(** * funtastic: the algebraic containers and the core combinators

    A shallow embedding of [core.ts] ([is], [curry], [compose], [match]),
    [optional.ts], [result.ts] and [effect.ts].

    JavaScript is untyped at run time, and the library branches on run-time
    types everywhere, so values live in one universe [value].  Caller-supplied
    functions are Rocq functions into the monad [M]: they may change a state of
    the caller's choosing and they may throw.  A function that is itself a
    value (held by a container, listed as a [match] handler) is a reference
    [fn_ref] that the host environment [Host] resolves. *)

From Stdlib Require Import ZArith List String Ascii Bool Lia DecimalString
  Permutation.
Import ListNotations.
Open Scope string_scope.
Open Scope Z_scope.
Local Set Warnings "-register-all".

(** ** Run-time values *)

(** The global constructors the library uses as type tags or meets through
    [instanceof]. *)
Inductive builtin : Type :=
| cBigInt | cBoolean | cFunction | cNumber | cObject | cSymbol | cString
| cArray | cError | cTypeError | cPromise.

(** Function identities.  [Class] is a class or a [function] declaration: its
    [prototype] is an object whose [constructor] is the class again; [methods]
    lists the names of the methods on that prototype.  [Closure] is an arrow
    function: it has no [prototype]. *)
Inductive fn_ref : Type :=
| Builtin (c : builtin)
| Class (name : string) (methods : list string)
| Closure (name : string) (id : nat).

(** [SymFunctor] is [export const Functor = Symbol('functor')] of
    [algebraic.ts]. *)
Inductive symbol : Type :=
| SymFunctor
| SymUser (id : nat).

(** Numbers are the integers among the doubles, [VNaN] and the two
    infinities; fractions and the negative zero are outside the model.
    [VNumber n] is the double of value [n]: the arithmetic below rounds its
    results to the doubles.  Objects carry their prototype chain as
    the list of the constructors on it, nearest first, and their own
    enumerable properties in insertion order.  [VError] is an instance of
    [Error] ([is_type = false]) or of [TypeError]; its [message] is not
    enumerable.  A promise is settled, fulfilled with a value or rejected
    with a reason, or it waits for a thenable: [VPending t] is a promise that
    was resolved with the object [t], whose [then] method decides how it
    settles; that decision is outside the model. *)
Inductive value : Type :=
| VUndefined
| VNull
| VBoolean (b : bool)
| VNumber (n : Z)
| VNaN
| VInfinity (negative : bool)
| VBigInt (n : Z)
| VString (s : string)
| VSymbol (s : symbol)
| VFunction (f : fn_ref)
| VArray (xs : list value)
| VObject (proto : list fn_ref) (props : list (string * value))
| VError (is_type : bool) (message : string)
| VPromise (fulfilled : bool) (v : value)
| VPending (thenable : value).

Inductive jstype : Type :=
| TUndefined | TObject | TBoolean | TNumber | TBigInt | TString | TSymbol
| TFunction.

Definition jstype_eqb (a b : jstype) : bool :=
  match a, b with
  | TUndefined, TUndefined | TObject, TObject | TBoolean, TBoolean
  | TNumber, TNumber | TBigInt, TBigInt | TString, TString
  | TSymbol, TSymbol | TFunction, TFunction => true
  | _, _ => false
  end.

(** The [typeof] operator. *)
Definition typeof (v : value) : jstype :=
  match v with
  | VUndefined => TUndefined
  | VNull => TObject
  | VBoolean _ => TBoolean
  | VNumber _ | VNaN | VInfinity _ => TNumber
  | VBigInt _ => TBigInt
  | VString _ => TString
  | VSymbol _ => TSymbol
  | VFunction _ => TFunction
  | VArray _ | VObject _ _ | VError _ _ | VPromise _ _ | VPending _ => TObject
  end.

(** ToBoolean. *)
Definition truthy (v : value) : bool :=
  match v with
  | VUndefined | VNull | VNaN => false
  | VBoolean b => b
  | VNumber n | VBigInt n => negb (n =? 0)
  | VString s => negb (s =? "")%string
  | _ => true
  end.

Definition builtin_eqb (a b : builtin) : bool :=
  match a, b with
  | cBigInt, cBigInt | cBoolean, cBoolean | cFunction, cFunction
  | cNumber, cNumber | cObject, cObject | cSymbol, cSymbol
  | cString, cString | cArray, cArray | cError, cError
  | cTypeError, cTypeError | cPromise, cPromise => true
  | _, _ => false
  end.

Fixpoint names_eqb (a b : list string) : bool :=
  match a, b with
  | [], [] => true
  | x :: a', y :: b' => (x =? y)%string && names_eqb a' b'
  | _, _ => false
  end.

(** Identity of functions ([===] on two functions). *)
Definition fn_ref_eqb (f g : fn_ref) : bool :=
  match f, g with
  | Builtin a, Builtin b => builtin_eqb a b
  | Class n ms, Class n' ms' => (n =? n')%string && names_eqb ms ms'
  | Closure n i, Closure n' i' => (n =? n')%string && Nat.eqb i i'
  | _, _ => false
  end.

Definition builtin_name (c : builtin) : string :=
  match c with
  | cBigInt => "BigInt" | cBoolean => "Boolean" | cFunction => "Function"
  | cNumber => "Number" | cObject => "Object" | cSymbol => "Symbol"
  | cString => "String" | cArray => "Array" | cError => "Error"
  | cTypeError => "TypeError" | cPromise => "Promise"
  end.

(** The [name] property of a function. *)
Definition fn_name (f : fn_ref) : string :=
  match f with
  | Builtin c => builtin_name c
  | Class n _ => n
  | Closure n _ => n
  end.

(** The constructors on the prototype chain of a value, nearest first;
    primitives are looked up through their wrapper.  [undefined] and [null]
    have none. *)
Definition proto_chain (v : value) : list fn_ref :=
  match v with
  | VUndefined | VNull => []
  | VBoolean _ => [Builtin cBoolean; Builtin cObject]
  | VNumber _ | VNaN | VInfinity _ => [Builtin cNumber; Builtin cObject]
  | VBigInt _ => [Builtin cBigInt; Builtin cObject]
  | VString _ => [Builtin cString; Builtin cObject]
  | VSymbol _ => [Builtin cSymbol; Builtin cObject]
  | VFunction _ => [Builtin cFunction; Builtin cObject]
  | VArray _ => [Builtin cArray; Builtin cObject]
  | VObject proto _ => proto
  | VError false _ => [Builtin cError; Builtin cObject]
  | VError true _ => [Builtin cTypeError; Builtin cError; Builtin cObject]
  | VPromise _ _ | VPending _ => [Builtin cPromise; Builtin cObject]
  end.

(** [x instanceof t] for a constructor [t]: false on primitives, otherwise
    [t.prototype] is on the chain of [x]. *)
Definition instanceof (x : value) (t : fn_ref) : bool :=
  match typeof x with
  | TObject | TFunction => existsb (fn_ref_eqb t) (proto_chain x)
  | _ => false
  end.

Fixpoint lookup (k : string) (props : list (string * value)) : option value :=
  match props with
  | [] => None
  | (k', v) :: rest => if (k =? k')%string then Some v else lookup k rest
  end.

(** Whether the prototype of a constructor has a method of that name, for
    the two names the library depends on: of the built-in prototypes only
    [Array.prototype] has a [map] and only [Promise.prototype] a [then]. *)
Definition has_method (m : string) (f : fn_ref) : bool :=
  match f with
  | Class _ ms => existsb (String.eqb m) ms
  | Builtin cArray => (m =? "map")%string
  | Builtin cPromise => (m =? "then")%string
  | _ => false
  end.

(** ** Outcomes and the monad of caller-supplied code *)

Inductive outcome (A : Type) : Type :=
| Ok (a : A)
| Throw (e : value).
Arguments Ok {A} a.
Arguments Throw {A} e.

Definition type_error {A : Type} (message : string) : outcome A :=
  Throw (VError true message).

(** A computation over the caller's state [S]: it ends with a result or a
    thrown value, and a new state. *)
Definition M (S A : Type) : Type := S -> outcome A * S.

════

> _Directions_: Once you find the line containing "JavaScript is untyped", stop: reproduce exactly that line and every line of the data before it, and nothing else.

> _Exercise result_:
(** * funtastic: the algebraic containers and the core combinators

    A shallow embedding of [core.ts] ([is], [curry], [compose], [match]),
    [optional.ts], [result.ts] and [effect.ts].

    JavaScript is untyped at run time, and the library branches on run-time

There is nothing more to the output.